01 septembre 2005

Comment devenir humain

OLIM

Le bien, le mal, la morale, les larmes, l'absolu, et une jeune éponge.


Et il leur parla. Il n'existe pas de mots pour exprimer ce qu'il leur dit, aussi ne s'en servit-il pas. Ce qu'il avait à dire jaillit au fond de son âme dans un grand élan lyrique. Dans ce bref éclair de pensée étaient contenues toutes les pensées qui avaient sommeillé dans son esprit depuis vingt ans, et aussi tous ses livres, toute sa musique, toutes ses craintes, toutes ses joies, tous ses étonnements, toutes ses aspirations.

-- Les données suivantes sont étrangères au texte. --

(* ===== verification/Mocks.v ===== *)
(** * The generated test doubles: [src/pkg/yarn/client/mockclient]

    A mock forwards every call to a [gomock.Controller] and converts what comes back; its
    recorder registers the calls a test expects.  [gomock] itself is a parameter.  A mocked
    client is one more implementation of the interface the node cache and the reconciler
    are proved against. *)

From S2P Require Import Prelude GoStrings Proto YarnApi NodesSyncer NodesSyncerProofs.

Local Open Scope string_scope.

(** The values that travel through [interface{}] here; pointers may be nil, and [AnyNil]
    is the nil interface. *)
Inductive any (C : Type) :=
| AnyNil
| AnyError (e : error)
| AnyNodesRequest (r : GetClusterNodesRequestProto)
| AnyNodesResponse (r : option GetClusterNodesResponseProto)
| AnyUpdateRequest (r : UpdateNodeResourceRequestProto)
| AnyUpdateResponse (r : option UpdateNodeResourceResponseProto)
| AnyString (s : string)
| AnyClient (c : C)
| AnyClients (m : option (gmap string C)).
Arguments AnyNil {C}.
Arguments AnyError {C}.
Arguments AnyNodesRequest {C}.
Arguments AnyNodesResponse {C}.
Arguments AnyUpdateRequest {C}.
Arguments AnyUpdateResponse {C}.
Arguments AnyString {C}.
Arguments AnyClient {C}.
Arguments AnyClients {C}.

(** [gomock.Controller]: [Call] answers a call on a mock from the expectations, or ends the
    test; [RecordCallWithMethodType] adds one. *)
Class Gomock (W C : Type) := {
  Controller : Type;
  GomockCall : Type;
  T_Helper : Controller → M W unit;
  ctrl_Call : Controller → positive → string → list (any C) → M W (list (any C));
  RecordCallWithMethodType : Controller → positive → string → list (any C) → M W GomockCall
}.

Section Mocks.
Context {W C : Type} {GM : Gomock W C}.

(** ** Mocks and recorders *)

(** The structs, which point at each other; those of the factory have the same fields. *)
Record MockYarnClient := mkMock { mock_ctrl : Controller; mock_recorder : option positive }.
Record MockYarnClientMockRecorder := mkRecorder { recorder_mock : positive }.

Record MockState := mkMockState {
  ms_mocks : gmap positive MockYarnClient;
  ms_recorders : gmap positive MockYarnClientMockRecorder;
  ms_world : W
}.
#[local] Abbreviation MM := (M MockState).

Definition in_gomock {A} (c : M W A) : MM A :=
  zoom ms_world (λ w s, mkMockState (ms_mocks s) (ms_recorders s) w) c.
Definition load {A} (heap : MockState → gmap positive A) (p : positive) : MM A :=
  s ← get_st; match heap s !! p with Some x => mret x | None => gopanic "nil pointer dereference" end.

(** [&MockYarnClient{ctrl: ctrl}], then [mock.recorder = &MockYarnClientMockRecorder{mock}]. *)
Definition new_mock (ctrl : Controller) : MM positive := λ s,
  let m := fresh (dom (ms_mocks s)) in
  let r := fresh (dom (ms_recorders s)) in
  (Ok m, mkMockState (<[m := mkMock ctrl (Some r)]> (ms_mocks s)) (<[r := mkRecorder m]> (ms_recorders s))
                     (ms_world s)).
Definition expect (m : positive) : MM (option positive) := mock ← load ms_mocks m; mret (mock_recorder mock).

(** [ret[i]]. *)
Definition ret_at (ret : list (any C)) (i : nat) : outcome (any C) :=
  match ret !! i with Some x => Ok x | None => Panic "index out of range" end.

(** The type assertions [v, _ := x.(T)]: the zero value for anything else. *)
Definition as_error (x : any C) : option error := match x with AnyError e => Some e | _ => None end.
Definition as_nodes (x : any C) : option GetClusterNodesResponseProto :=
  match x with AnyNodesResponse r => r | _ => None end.
Definition as_update (x : any C) : option UpdateNodeResourceResponseProto :=
  match x with AnyUpdateResponse r => r | _ => None end.
Definition as_client (x : any C) : option C := match x with AnyClient c => Some c | _ => None end.
Definition as_clients (x : any C) : option (gmap string C) :=
  match x with AnyClients m => m | _ => None end.

(** What the methods of a mock, and those of a recorder, share. *)
Definition mock_call (m : positive) (method : string) (args : list (any C)) : MM (list (any C)) :=
  mock ← load ms_mocks m;
  _ ← in_gomock (T_Helper (mock_ctrl mock));
  in_gomock (ctrl_Call (mock_ctrl mock) m method args).
Definition mock_call1 (m : positive) (method : string) : MM (option error) :=
  ret ← mock_call m method [];
  ret0 ← lift_out (ret_at ret 0);
  mret (as_error ret0).
Definition mock_call2 {A} (as_type : any C → A) (m : positive) (method : string) (args : list (any C))
  : MM (A * option error) :=
  ret ← mock_call m method args;
  ret0 ← lift_out (ret_at ret 0);
  ret1 ← lift_out (ret_at ret 1);
  mret (as_type ret0, as_error ret1).
Definition mock_record (mr : positive) (method : string) (args : list (any C)) : MM GomockCall :=
  rec ← load ms_recorders mr;
  mock ← load ms_mocks (recorder_mock rec);
  _ ← in_gomock (T_Helper (mock_ctrl mock));
  in_gomock (RecordCallWithMethodType (mock_ctrl mock) (recorder_mock rec) method args).

(** ** [mock_client.go] *)

Definition NewMockYarnClient (ctrl : Controller) : MM positive := new_mock ctrl.
Definition EXPECT (m : positive) : MM (option positive) := expect m.

Definition mock_Close (m : positive) : MM unit := _ ← mock_call m "Close" []; mret tt.
Definition mock_GetClusterNodes (m : positive) (request : GetClusterNodesRequestProto)
  : MM (option GetClusterNodesResponseProto * option error) :=
  mock_call2 as_nodes m "GetClusterNodes" [AnyNodesRequest request].
Definition mock_Initialize (m : positive) : MM (option error) := mock_call1 m "Initialize".
Definition mock_Reinitialize (m : positive) : MM (option error) := mock_call1 m "Reinitialize".
Definition mock_UpdateNodeResource (m : positive) (request : UpdateNodeResourceRequestProto)
  : MM (option UpdateNodeResourceResponseProto * option error) :=
  mock_call2 as_update m "UpdateNodeResource" [AnyUpdateRequest request].

Definition recorder_Close (mr : positive) : MM GomockCall := mock_record mr "Close" [].
Definition recorder_GetClusterNodes (mr : positive) (request : any C) : MM GomockCall :=
  mock_record mr "GetClusterNodes" [request].
Definition recorder_Initialize (mr : positive) : MM GomockCall := mock_record mr "Initialize" [].
Definition recorder_Reinitialize (mr : positive) : MM GomockCall := mock_record mr "Reinitialize" [].
Definition recorder_UpdateNodeResource (mr : positive) (request : any C) : MM GomockCall :=
  mock_record mr "UpdateNodeResource" [request].

(** ** [mock_factory.go] *)

Definition NewMockYarnClientFactory (ctrl : Controller) : MM positive := new_mock ctrl.
Definition factory_EXPECT (m : positive) : MM (option positive) := expect m.

Definition mock_CreateAllYarnClients (m : positive) : MM (option (gmap string C) * option error) :=
  mock_call2 as_clients m "CreateAllYarnClients" [].
Definition mock_CreateDefaultYarnClient (m : positive) : MM (option C * option error) :=
  mock_call2 as_client m "CreateDefaultYarnClient" [].
Definition mock_CreateYarnClientByClusterID (m : positive) (clusterID : string)
  : MM (option C * option error) :=
  mock_call2 as_client m "CreateYarnClientByClusterID" [AnyString clusterID].

Definition recorder_CreateAllYarnClients (mr : positive) : MM GomockCall :=
  mock_record mr "CreateAllYarnClients" [].
Definition recorder_CreateDefaultYarnClient (mr : positive) : MM GomockCall :=
  mock_record mr "CreateDefaultYarnClient" [].
Definition recorder_CreateYarnClientByClusterID (mr : positive) (clusterID : any C) : MM GomockCall :=
  mock_record mr "CreateYarnClientByClusterID" [clusterID].

(** ** As clients *)

(** [(v, err)] as the callers see it: they look at the error first. *)
Definition result_of {A} (c : MM (A * option error)) : MM A :=
  '(a, err) ← c; match err with Some e => throw e | None => mret a end.
Definition error_of (c : MM (option error)) : MM unit :=
  err ← c; match err with Some e => throw e | None => mret tt end.

#[local] Instance mock_client : YarnClient MockState positive := {|
  Initialize m := error_of (mock_Initialize m);
  Reinitialize m := error_of (mock_Reinitialize m);
  Close := mock_Close;
  UpdateNodeResource m req :=
    _ ← result_of (mock_UpdateNodeResource m req); mret mkUpdateNodeResourceResponseProto;
  GetClusterNodes m req := result_of (mock_GetClusterNodes m req)
|}.

(** A recorder registers expectations on the mock it came from, under its controller, and
    leaves earlier mocks alone. *)
Lemma recorder_of_new ctrl s m s' method args :
  NewMockYarnClient ctrl s = (Ok m, s') →
  ∃ mr, EXPECT m s' = (Ok (Some mr), s') ∧
    mock_record mr method args s' =
      (in_gomock (_ ← T_Helper ctrl; RecordCallWithMethodType ctrl m method args)) s' ∧
    (∀ m', m' ∈ dom (ms_mocks s) → ms_mocks s' !! m' = ms_mocks s !! m').
Proof.
  intros [= <- <-]. set (m := fresh _). exists (fresh (dom (ms_recorders s))). split_and!.
  - unfold EXPECT, expect, load, get_st. unfold_M. cbn. by rewrite lookup_insert_eq.
  - unfold mock_record, load, get_st, in_gomock, zoom. unfold_M. cbn. rewrite !lookup_insert_eq. cbn.
    rewrite lookup_insert_eq. cbn. destruct (T_Helper ctrl (ms_world s)) as [[] w1]; reflexivity.
  - intros m' Hm'. apply lookup_insert_ne. intros <-. by apply (is_fresh (dom (ms_mocks s))).
Qed.

(** What a test has the controller of a mock answer to a poll. *)
Definition polls (ctrl : Controller) (m : positive) (ret : list (any C)) : Prop :=
  ∀ w, ∃ w', (_ ← T_Helper ctrl; ctrl_Call ctrl m "GetClusterNodes" [AnyNodesRequest running_nodes]) w
             = (Ok ret, w').

(** Mocks are never overwritten by the calls on them. *)
Definition same_mocks (s s' : MockState) : Prop :=
  ms_mocks s' = ms_mocks s ∧ ms_recorders s' = ms_recorders s.

(** A mock answers what the test recorded; a value of another type in the place of the
    response counts as nil, and one in the place of the error as no error. *)
Lemma mock_answers m mock x y ret s :
  ms_mocks s !! m = Some mock → polls (mock_ctrl mock) m (x :: y :: ret) → as_error y = None →
  ∃ s', GetClusterNodes m running_nodes s = (Ok (as_nodes x), s') ∧ same_mocks s s'.
Proof.
  intros Hm Hp Hy. destruct (Hp (ms_world s)) as [w' Hw].
  exists (mkMockState (ms_mocks s) (ms_recorders s) w'). split; [|done].
  apply M_bind_inv in Hw as ([] & w1 & H1 & H2).
  cbn [GetClusterNodes mock_client].
  unfold result_of, mock_GetClusterNodes, mock_call2, mock_call, load, get_st, in_gomock, zoom. unfold_M.
  rewrite Hm. cbn. rewrite H1. cbn. rewrite H2. cbn. by rewrite Hy.
Qed.

(** A polling round over mocks caches what the test recorded. *)
Lemma mocked_round {MR : MapRange} r (h : Heap MockState positive) ans :
  (∀ id m, deref_map (yarnClients r) h !! id = Some m →
     (∃ mock x y ret, ms_mocks (heap_world h) !! m = Some mock ∧ polls (mock_ctrl mock) m (x :: y :: ret) ∧
        as_error y = None ∧ as_nodes x = ans m) ∧
     ∀ resp, ans m = Some resp → response_ok resp) →
  ∃ w', syncYARNNodeAllocatedResource (r, h) =
    (Ok tt, (mkNodesSyncer (yarnClients r) (started r) (snapshot ans (deref_map (yarnClients r) h)),
             mkHeap (heap_maps h) w')).
Proof.
  intros Hm.
  destruct (fold_sync_ok (λ w, ms_mocks w = ms_mocks (heap_world h)) ans
              (map_range (deref_map (yarnClients r) h)) ∅ (heap_world h)) as (w' & Hw' & _); [| |done|].
  - intros [id m] w Hin Hw. apply elem_of_map_range in Hin.
    destruct (Hm id m Hin) as [(mock & x & y & ret & Hk & Hp & Hy & Ha) _]. rewrite <- Hw in Hk.
    destruct (mock_answers m mock x y ret w Hk Hp Hy) as (w1 & Hg & He & _). exists w1. cbn. rewrite <- Ha. split; [exact Hg|by rewrite He].
  - intros [id m] resp Hin. apply elem_of_map_range in Hin. apply (Hm id m Hin).
  - exists w'. unfold syncYARNNodeAllocatedResource, on_world, zoom. by rewrite Hw', insert_all_snapshot.
Qed.
End Mocks.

Son message passa d'un cristal à un autre comme une traînée de poudre.
Il y parlait des magnifiques dents blanches de Zena et de sa voix musicale, et du jour où elle avait fait renvoyer Huddy, et de la courbe de sa joue et de la profondeur expressive de ses yeux . Il y parlait du corps de Zena, il énumérait les mille et une raisons qu'avait un être humain de la trouver belle. Il y parlait du chant éloquent de sa guitare d'enfant, de sa tendresse généreuse, du danger qu'elle n'avait pas craint d'affronter pour défendre cette forme de vie qu'un cristal lui avait déniée en la créant. Il décrivait sa nudité sans artifices ; il évoquait les larmes amères qu'elle tentait de dissimuler sous les clairs arpèges de son rire ; il rappelait ses souffrances et sa mort.
Et tout cela contenait une définition implicite de l'humanité. Il s'en dégageait une espèce de morale splendide qui formait la véritable base du principe de concurrence vitale. « Le premier impératif de survie s'exprime en fonction de l'espèce ; le suivant en fonction du groupe ; le dernier en fonction de l'individu. » Tout le bien, tout le mal, toute la morale, tout le progrès dépendent de l'ordre dans lequel on se conforme à ces trois impératifs. Si l'individu survit aux dépens du groupe, il met l'espèce en danger. Si le groupe entend survivre aux dépens de l'espèce il va manifestement au suicide. L'essence du bien et du mal réside là ; c'est de cette source que coule la justice pour l'humanité entière.
Il revint ensuite à Zena, à celle qui s'était volontairement sacrifiée pour l'humanité. Elle avait donné sa vie pour une caste étrangère et l'avait fait en se conformant à la plus haute des morales. Les idées de justice et de pitié n'avaient peut-être qu'une valeur relative, mais rien ne pouvait empêcher que sa mort, survenue alors qu'elle avait gagné le droit de survivre, ne fût, du seul point de vue esthétique, une faute.
Tout cela, malgré la maladresse, l'imprécision de nos pauvres mots humains était implicitement contenu dans l'unique phrase du message que Horty apportait aux cristaux.
Horty attendit.

(Théodore Sturgeon, Cristal qui songe)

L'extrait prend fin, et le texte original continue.